Lunedì 13 aprile 1981

 

Cari Amici della diocesi di Rouen!
Siete i benvenuti. Sono sempre felice di incontrare i giovani che decidono di riflettere e pregare insieme, alla luce del Vangelo, e di farlo in Chiesa, con il loro Arcivescovo, con i loro sacerdoti, con i religiosi e i fratelli maggiori che li aiutano nella fede.

Venite da Assisi. Avete ripercorso i passi di San Francesco: egli seppe rispondere alla chiamata di Cristo con un amore e una disponibilità che continuano a meravigliarci. Per lui, il Vangelo, e in particolare quello delle Beatitudini, non è rimasto solo un bel testo, nemmeno un semplice ideale, ma ha significato un modo di vita da realizzare concretamente, quasi alla lettera. Essendo stato un testimone senza pari di Cristo, ha suscitato nella Chiesa un movimento spirituale che molti non osavano più sperare. Con Francesco d’Assisi diventate discepoli di Cristo.

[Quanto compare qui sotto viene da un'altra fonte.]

(** One worker, dispatched to a thread and run to its end: the file written
    from it is the one the sequential loop gives. *)
Lemma threaded_dispatch_outcome_witness :
  reachable 4 (@perform_decompression Stored) [fresh_job] exited_state
  /\ write_file (jobs exited_state) []
     = write_file (perform_job 0 (@perform_decompression Stored) [fresh_job])
                  []
  /\ write_file (jobs exited_state) []
     = {| exit_status := EXIT_SUCCESS; diagnostics := [];
          output_file := Some [Byte.x61; Byte.x62] |}.
Proof.
  split; [exact exited_state_reachable|]. split.
  - apply (threaded_dispatch_outcome Stored 4 0
             (@perform_decompression Stored) [fresh_job] exited_state
             ltac:(lia) ltac:(lia) (or_intror eq_refl)).
    + intros [|[|j]] w Hw; simpl in Hw; try discriminate.
      injection Hw as <-. reflexivity.
    + exact exited_state_reachable.
    + reflexivity.
  - vm_compute. reflexivity.
Defined.

(** ** The dispatch loop comes to its end *)

Section DispatchLoopProgress.
Variable max_threads : Z.
Variable function : Worker -> Worker.
Variable workers : list Worker.
Hypothesis threaded : 1 < max_threads.
Hypothesis function_mutex : forall w, mutex (function w) = false.
Hypothesis function_started : forall w, started (function w) = started w.
Hypothesis workers_fresh :
  forall j w, nth_error workers j = Some w -> started w = false.

Lemma continues_trans s s' s'' :
  continues max_threads function s s' ->
  continues max_threads function s' s'' ->
  continues max_threads function s s''.
Proof.
  induction 1 as [|s e s1 s2 Hstep _ IH]; intros H; [exact H|].
  apply (continues_step _ _ s e s1 s'' Hstep). apply IH. exact H.
Qed.

Lemma continues_one s e s' :
  step max_threads function s e s' -> continues max_threads function s s'.
Proof.
  intros H. apply (continues_step _ _ s e s' s' H). apply continues_here.
Qed.

Lemma continues_reachable s s' :
  continues max_threads function s s' ->
  reachable max_threads function workers s ->
  reachable max_threads function workers s'.
Proof.
  induction 1 as [|s e s1 s2 Hstep _ IH]; intros H; [exact H|].
  apply IH. apply (reach_step _ _ _ s e s1 H Hstep).
Qed.

(** The threads that run come to their ends: afterwards every worker is
    free or was not started. *)
Lemma threads_complete post : forall pre ph,
  (forall w, In w pre -> mutex w = false \/ started w = false) ->
  exists ws,
    continues max_threads function (mkSched (pre ++ post) ph) (mkSched ws ph)
    /\ forall w, In w ws -> mutex w = false \/ started w = false.
Proof.
  induction post as [|w post IH]; intros pre ph Hpre.
  - exists pre. rewrite app_nil_r. split; [apply continues_here|exact Hpre].
  - destruct (mutex w) eqn:Hm; [destruct (started w) eqn:Hs|].
    + destruct (IH (pre ++ [function w]) ph) as (ws & Hrun & Hidle).
      { intros w' Hw'. apply in_app_or in Hw'. destruct Hw' as [Hw'|[<-|[]]].
        - apply Hpre. exact Hw'.
        - left. apply function_mutex. }
      exists ws. split; [|exact Hidle].
      rewrite <- app_assoc in Hrun. cbn [app] in Hrun.
      eapply continues_step; [|exact Hrun].
      rewrite <- (put_middle pre post w (function w)).
      apply (step_thread _ _ _ ph (length pre) w);
        [apply nth_error_middle | exact Hs | exact Hm].
    + destruct (IH (pre ++ [w]) ph) as (ws & Hrun & Hidle).
      { intros w' Hw'. apply in_app_or in Hw'. destruct Hw' as [Hw'|[<-|[]]].
        - apply Hpre. exact Hw'.
        - right. exact Hs. }
      exists ws. rewrite <- app_assoc in Hrun. split; assumption.
    + destruct (IH (pre ++ [w]) ph) as (ws & Hrun & Hidle).
      { intros w' Hw'. apply in_app_or in Hw'. destruct Hw' as [Hw'|[<-|[]]].
        - apply Hpre. exact Hw'.
        - left. exact Hm. }
      exists ws. rewrite <- app_assoc in Hrun. split; assumption.
Qed.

Ma allo stesso tempo, voi sapete quanto Francesco, molto diverso in questo dalle altre persone che avevano velleità di riforma per la Chiesa, abbia sempre voluto articolare la propria azione e la propria predicazione sul ministero dei sacerdoti, dei Vescovi e del Papa, di coloro che sono stati costituiti Pastori dallo Spirito Santo per costruire la Chiesa, guidarla, aiutarla ad essere fedele ed unita attorno a Cristo, il suo capo invisibile. È nella Chiesa che riceviamo la vera fede, i sacramenti di Cristo e il discernimento di ciò che è veramente cristiano. Mi congratulo con voi dunque per aver voluto terminare il vostro ritiro con un incontro con il Successore di Pietro, incaricato, come il primo Apostolo, di confermare i suoi fratelli nella fede.

Stiamo per cominciare la Settimana Santa, durante la quale seguiremo Cristo da vicino: egli ci dona il suo testamento, quello dell’amore più grande; offre la sua vita affinché noi siamo perdonati e rinnovati dal suo Spirito; da questo nascono i sacramenti che rigenerano la Chiesa, quello della riconciliazione e quello dell’Eucarestia; Egli resuscita nella gloria che spetta al figlio unigenito di Dio, e alla quale ci farà partecipare. Viviamo intensamente questi grandi momenti liturgici! È tutta la vita del mondo attuale, con le sue prove e le sue gioie, che dobbiamo associare alla Pasqua del Salvatore. Mi auguro che ciascuno di voi ascolti l’appello che Cristo gli rivolge, per la vostra vita cristiana, e per la vocazione particolare al servizio dell’uomo alla quale siete destinati. Pregate anche per me. Di tutto cuore, con il vostro Arcivescovo, vi benedico nel nome del Padre, del Figlio e dello Spirito Santo.